#### WORK REQUIRED:
Please retype the whole listing so that it matches the original exactly.

#### EXCERPTED DATA:

== Segment start ==

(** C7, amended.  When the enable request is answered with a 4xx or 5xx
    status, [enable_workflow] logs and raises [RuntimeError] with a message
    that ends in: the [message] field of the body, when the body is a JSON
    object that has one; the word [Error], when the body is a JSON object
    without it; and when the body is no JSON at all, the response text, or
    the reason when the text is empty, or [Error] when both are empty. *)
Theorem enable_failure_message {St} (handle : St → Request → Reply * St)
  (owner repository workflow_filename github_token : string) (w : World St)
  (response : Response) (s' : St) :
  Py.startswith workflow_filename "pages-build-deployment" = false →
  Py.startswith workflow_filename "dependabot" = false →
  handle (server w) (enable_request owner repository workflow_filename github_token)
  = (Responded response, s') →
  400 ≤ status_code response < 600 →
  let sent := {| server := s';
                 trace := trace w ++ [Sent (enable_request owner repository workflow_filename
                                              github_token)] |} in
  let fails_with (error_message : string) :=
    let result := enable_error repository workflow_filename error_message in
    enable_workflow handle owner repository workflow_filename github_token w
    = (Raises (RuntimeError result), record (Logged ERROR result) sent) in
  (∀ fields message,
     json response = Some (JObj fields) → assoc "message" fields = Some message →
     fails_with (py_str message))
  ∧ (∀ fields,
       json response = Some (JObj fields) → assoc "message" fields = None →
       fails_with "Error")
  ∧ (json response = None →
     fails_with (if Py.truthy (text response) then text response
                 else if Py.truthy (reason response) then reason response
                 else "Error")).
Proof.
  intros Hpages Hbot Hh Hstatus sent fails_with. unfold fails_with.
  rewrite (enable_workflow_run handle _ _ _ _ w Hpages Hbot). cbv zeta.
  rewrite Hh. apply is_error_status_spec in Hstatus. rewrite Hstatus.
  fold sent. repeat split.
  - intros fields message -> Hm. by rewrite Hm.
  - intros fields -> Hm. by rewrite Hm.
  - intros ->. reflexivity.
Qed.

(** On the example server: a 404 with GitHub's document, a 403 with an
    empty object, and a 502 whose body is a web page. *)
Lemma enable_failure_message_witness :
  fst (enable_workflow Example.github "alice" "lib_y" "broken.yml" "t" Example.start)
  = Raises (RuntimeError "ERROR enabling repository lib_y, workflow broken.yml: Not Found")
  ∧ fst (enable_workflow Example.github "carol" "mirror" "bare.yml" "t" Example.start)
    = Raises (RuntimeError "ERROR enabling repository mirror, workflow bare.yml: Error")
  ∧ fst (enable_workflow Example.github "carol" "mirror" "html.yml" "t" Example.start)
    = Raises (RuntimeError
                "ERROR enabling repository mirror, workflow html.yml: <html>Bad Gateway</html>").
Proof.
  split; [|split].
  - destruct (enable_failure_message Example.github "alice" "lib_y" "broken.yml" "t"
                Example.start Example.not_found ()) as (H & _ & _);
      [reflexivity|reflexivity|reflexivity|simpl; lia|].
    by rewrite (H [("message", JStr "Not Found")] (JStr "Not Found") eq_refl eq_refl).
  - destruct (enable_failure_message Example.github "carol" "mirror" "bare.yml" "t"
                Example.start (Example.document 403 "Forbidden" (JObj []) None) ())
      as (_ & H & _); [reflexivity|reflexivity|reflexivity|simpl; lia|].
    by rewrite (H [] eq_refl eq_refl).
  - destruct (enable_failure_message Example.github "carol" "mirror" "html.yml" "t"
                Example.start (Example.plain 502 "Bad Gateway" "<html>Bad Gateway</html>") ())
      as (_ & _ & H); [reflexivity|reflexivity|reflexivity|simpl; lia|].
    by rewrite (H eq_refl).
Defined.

== Segment end ==

#### WORKED SOLUTION:
(** C7, amended.  When the enable request is answered with a 4xx or 5xx
    status, [enable_workflow] logs and raises [RuntimeError] with a message
    that ends in: the [message] field of the body, when the body is a JSON
    object that has one; the word [Error], when the body is a JSON object
    without it; and when the body is no JSON at all, the response text, or
    the reason when the text is empty, or [Error] when both are empty. *)
Theorem enable_failure_message {St} (handle : St → Request → Reply * St)
  (owner repository workflow_filename github_token : string) (w : World St)
  (response : Response) (s' : St) :
  Py.startswith workflow_filename "pages-build-deployment" = false →
  Py.startswith workflow_filename "dependabot" = false →
  handle (server w) (enable_request owner repository workflow_filename github_token)
  = (Responded response, s') →
  400 ≤ status_code response < 600 →
  let sent := {| server := s';
                 trace := trace w ++ [Sent (enable_request owner repository workflow_filename
                                              github_token)] |} in
  let fails_with (error_message : string) :=
    let result := enable_error repository workflow_filename error_message in
    enable_workflow handle owner repository workflow_filename github_token w
    = (Raises (RuntimeError result), record (Logged ERROR result) sent) in
  (∀ fields message,
     json response = Some (JObj fields) → assoc "message" fields = Some message →
     fails_with (py_str message))
  ∧ (∀ fields,
       json response = Some (JObj fields) → assoc "message" fields = None →
       fails_with "Error")
  ∧ (json response = None →
     fails_with (if Py.truthy (text response) then text response
                 else if Py.truthy (reason response) then reason response
                 else "Error")).
Proof.
  intros Hpages Hbot Hh Hstatus sent fails_with. unfold fails_with.
  rewrite (enable_workflow_run handle _ _ _ _ w Hpages Hbot). cbv zeta.
  rewrite Hh. apply is_error_status_spec in Hstatus. rewrite Hstatus.
  fold sent. repeat split.
  - intros fields message -> Hm. by rewrite Hm.
  - intros fields -> Hm. by rewrite Hm.
  - intros ->. reflexivity.
Qed.

(** On the example server: a 404 with GitHub's document, a 403 with an
    empty object, and a 502 whose body is a web page. *)
Lemma enable_failure_message_witness :
  fst (enable_workflow Example.github "alice" "lib_y" "broken.yml" "t" Example.start)
  = Raises (RuntimeError "ERROR enabling repository lib_y, workflow broken.yml: Not Found")
  ∧ fst (enable_workflow Example.github "carol" "mirror" "bare.yml" "t" Example.start)
    = Raises (RuntimeError "ERROR enabling repository mirror, workflow bare.yml: Error")
  ∧ fst (enable_workflow Example.github "carol" "mirror" "html.yml" "t" Example.start)
    = Raises (RuntimeError
                "ERROR enabling repository mirror, workflow html.yml: <html>Bad Gateway</html>").
Proof.
  split; [|split].
  - destruct (enable_failure_message Example.github "alice" "lib_y" "broken.yml" "t"
                Example.start Example.not_found ()) as (H & _ & _);
      [reflexivity|reflexivity|reflexivity|simpl; lia|].
    by rewrite (H [("message", JStr "Not Found")] (JStr "Not Found") eq_refl eq_refl).
  - destruct (enable_failure_message Example.github "carol" "mirror" "bare.yml" "t"
                Example.start (Example.document 403 "Forbidden" (JObj []) None) ())
      as (_ & H & _); [reflexivity|reflexivity|reflexivity|simpl; lia|].
    by rewrite (H [] eq_refl eq_refl).
  - destruct (enable_failure_message Example.github "carol" "mirror" "html.yml" "t"
                Example.start (Example.plain 502 "Bad Gateway" "<html>Bad Gateway</html>") ())
      as (_ & _ & H); [reflexivity|reflexivity|reflexivity|simpl; lia|].
    by rewrite (H eq_refl).
Defined.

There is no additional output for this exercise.